Russian car market: competition of strategies

20/ 04/ 2006

MOSCOW. (RIA Novosti political commentator Alexander Yurov)

The Russian car market is very attractive - more than 1,500,000 cars are
sold at it every year. Moreover, it keeps growing, and by 2008 this figure
will approach 2,000,000.

So far the Russian carmakers are confidently in the lead in the number of
sales. AvtoVAZ alone sells more than 700,000 cars. Russia has other big
plants - AvtoGAZ and Izhmash, for one. For comparison's sake: altogether the
foreign companies sold in Russia close to 572,000 cars in 2005. However, the
statistics of trade in foreign cars is changing fast. Last year alone the
number of foreign cars brought into Russia increased almost by 50% as
compared with 2004.

Interestingly, these incredible growth rates pale into insignificance when
compared with the plans of the Russian Cabinet of Ministers. Today, the
government is involved in negotiations with 10 major world car producers.
The names of these companies are not disclosed. But the government expects
to sign contracts with them on car assembly in Russia before this year
expires. Under the government-endorsed innovation scenario of Russia's
social and economic development, by 2007-2009 the number of cars made in
this country should grow up to 1,500,000. In other words, the number of cars
manufactured in Russia will at least double.

There is more to it. On the eve of Russia's WTO entry, the authorities are
trying to make the produce of Russian plants more competitive. Managers from
Rosoboronexport (state-owned arms trading firm) have already been involved
in this effort. At the same time, Vheshtorgbank (foreign trade bank) will
give AvtoVAZ credits at a better rate - 1.5%-2% lower than offered by other
Russian banks. Additional funding should support the production of
automobiles in the current price category. Practically all models produced
by the plant are under $10,000. These measures are expected to allow AvtoVAZ
to keep its share in the market up to 2010. What happens next is a question.

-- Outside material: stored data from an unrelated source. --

Lemma step_cases st input out st' :
  step st input = Some (out, st') →
  ∃ jf, status st = AwaitingMove jf ∧
    ((out = None ∧ st' = {| game := game st; status := Exited |}) ∨
     (out = Some (Rejected InvalidInput) ∧ st' = st) ∨
     (∃ r1 c1 r2 c2 o g',
        parseInput input = Some (r1, c1, r2, c2) ∧
        submitMove (game st) jf r1 c1 r2 c2 = (o, g') ∧
        out = Some o ∧
        st' = match o with
              | TurnComplete => turnStart g'
              | _ => {| game := g'; status := AwaitingMove jf |}
              end)).
Proof.
  unfold step. destruct (status st) as [jf| |] eqn:Hs; [|done|done].
  intros H. exists jf. split; [done|].
  destruct (_ || _).
  { left. by injection H as <- <-. }
  destruct (parseInput input) as [[[[r1 c1] r2] c2]|] eqn:Hp.
  - right; right.
    destruct (submitMove (game st) jf r1 c1 r2 c2) as [o g'] eqn:Hm.
    exists r1, c1, r2, c2, o, g'. simpl in H.
    split_and!; try done; destruct o; by injection H as <- <-.
  - right; left. by injection H as <- <-.
Qed.

Lemma turnStart_game g : game (turnStart g) = g.
Proof. unfold turnStart. by destruct (checkForWin g). Qed.

Lemma flagAgrees_turnStart g : flagAgrees (turnStart g).
Proof.
  unfold flagAgrees, turnStart. intros jf.
  destruct (checkForWin g); simpl; congruence.
Qed.

(** A jump the loop accepts is one of the jumps of the player to move. *)
Lemma accepted_jump_listed g r1 c1 r2 c2 :
  ownedByCurrent g r1 c1 = true → isInBounds r2 c2 = true →
  isJumpValid (board g) r1 c1 r2 c2 = true →
  mkMove r1 c1 r2 c2 ∈ getAllPossibleJumps g.
Proof. intros. by apply elem_of_getAllPossibleJumps. Qed.
(** [getNextSortForColumn(column, currentState)] *)
Definition getNextSortForColumn (col : Column)
    (currentState : option ColumnSortState) : SortState :=
  let defaultOrder := getColumnDefaultSortOrder col in
  let orderStack : list (option ColumnSortOrder) :=
    if decide (defaultOrder = desc) then [Some desc; Some asc; None]
    else [Some asc; Some desc; None] in
  let currentIndex :=
    JS.indexOf (λ a b, bool_decide (a = b)) orderStack (order <$> currentState) in
  let nextIndex := Z.rem (currentIndex + 1) (Z.of_nat (length orderStack)) in
  let nextOrder := mjoin (JS.at_index orderStack nextIndex) in
  match nextOrder with
  | None => []
  | Some o => [{| column := column_id col; order := o |}]
  end.

(** [handleColumnSortClick(column, event)] *)
Definition handleColumnSortClick (props : WithProps)
    (state : WithTableSortingState) (col : Column) (event : MouseEvent)
    : Effect :=
  let current := getSortState props state in
  let currentStateIndex :=
    JS.findIndex (λ s, String.eqb (column s) (column_id col)) current in
  let currentState := JS.at_index current currentStateIndex in
  let nextColumnSort := getNextSortForColumn col currentState in
  if negb (shiftKey event) then
    handleSortStateChange props nextColumnSort
  else
    match currentState with
    | Some _ =>
        handleSortStateChange props
          (JS.slice current 0 currentStateIndex
             ++ JS.slice_from current (currentStateIndex + 1)
             ++ nextColumnSort)
    | None =>
        handleSortStateChange props (current ++ nextColumnSort)
    end.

The automobile plant has to compete against a diverse flow of foreign cars,
which is not easy. More and more foreign cars have prices, which are close
or even identical to those of Russian models. For example, last year saw the
emergence on the Russian market of the Renault Logan, while this year
started with a record-setting growth in the sales of the Chevrolet Lanos of
Ukrainian make. Bottom-end models of those cars cost less than $10,000. But
both models are pathetically simplistic.

Foreign companies are resorting to other ways of boosting sales in Russia.
All economic methods are good for this purpose. The Renault company has
designed a special model for Russia. But this is not all. Knowing that the
manufacture of cars in Russia is 15% less expensive, Renault has set up a
joint venture with the Moscow City Government for the Logan production --
Avtoframos. It is located in Moscow, the center of the domestic demand for
cars. Sales in the Russian capital are traditionally the highest. This
strategy allows the top managers of Avtoframos to set truly ambitious goal
of producing 200,000 cars a year in two to three years' time.

Ford took a different option. Its managers did not simplify the Focus in the
fight for the Russian consumer. To save on transportation costs, rent and
wages, they built an assembly plant not far from St. Petersburg and the
Russian border. Land is cheaper there and labor is not as expensive as in
Moscow. As a result, the company has received a car with a slightly higher
price tag, but still very popular in Russia. It is planning to turn out
about 60,000 cars at this plant in 2006.

The confident leaders in the sales of foreign cars in Russia - Korean
carmakers - are following the same road. But there is one difference - they
do not build new plants. Almost all Korean companies, which have established
themselves on the Russian market, are using the existing Russian
enterprises. This is the cheapest option. It cost Ford about $150,000 to
launch its production line in Russia, whereas the manufacture of the Korean
SUV Rexton was almost twice cheaper. This is the most promising option for
the Russian specialists as well, including those in the Ministry of Industry
and Energy. The Russian authorities have said more than once that an
alliance with giant foreign carmakers is the only promising option for
domestic car manufacturing. They will help Russian plants to modernize
production, start making modern models, and gradually expand the range of
spare parts of Russian make.

Nevertheless, the Russians are expecting domestic carmakers to boost their
production figures because their share of the market is too big. It is
perfectly obvious that it is impossible to double the car fleet of Russia
without developing traditional domestic assembly plants.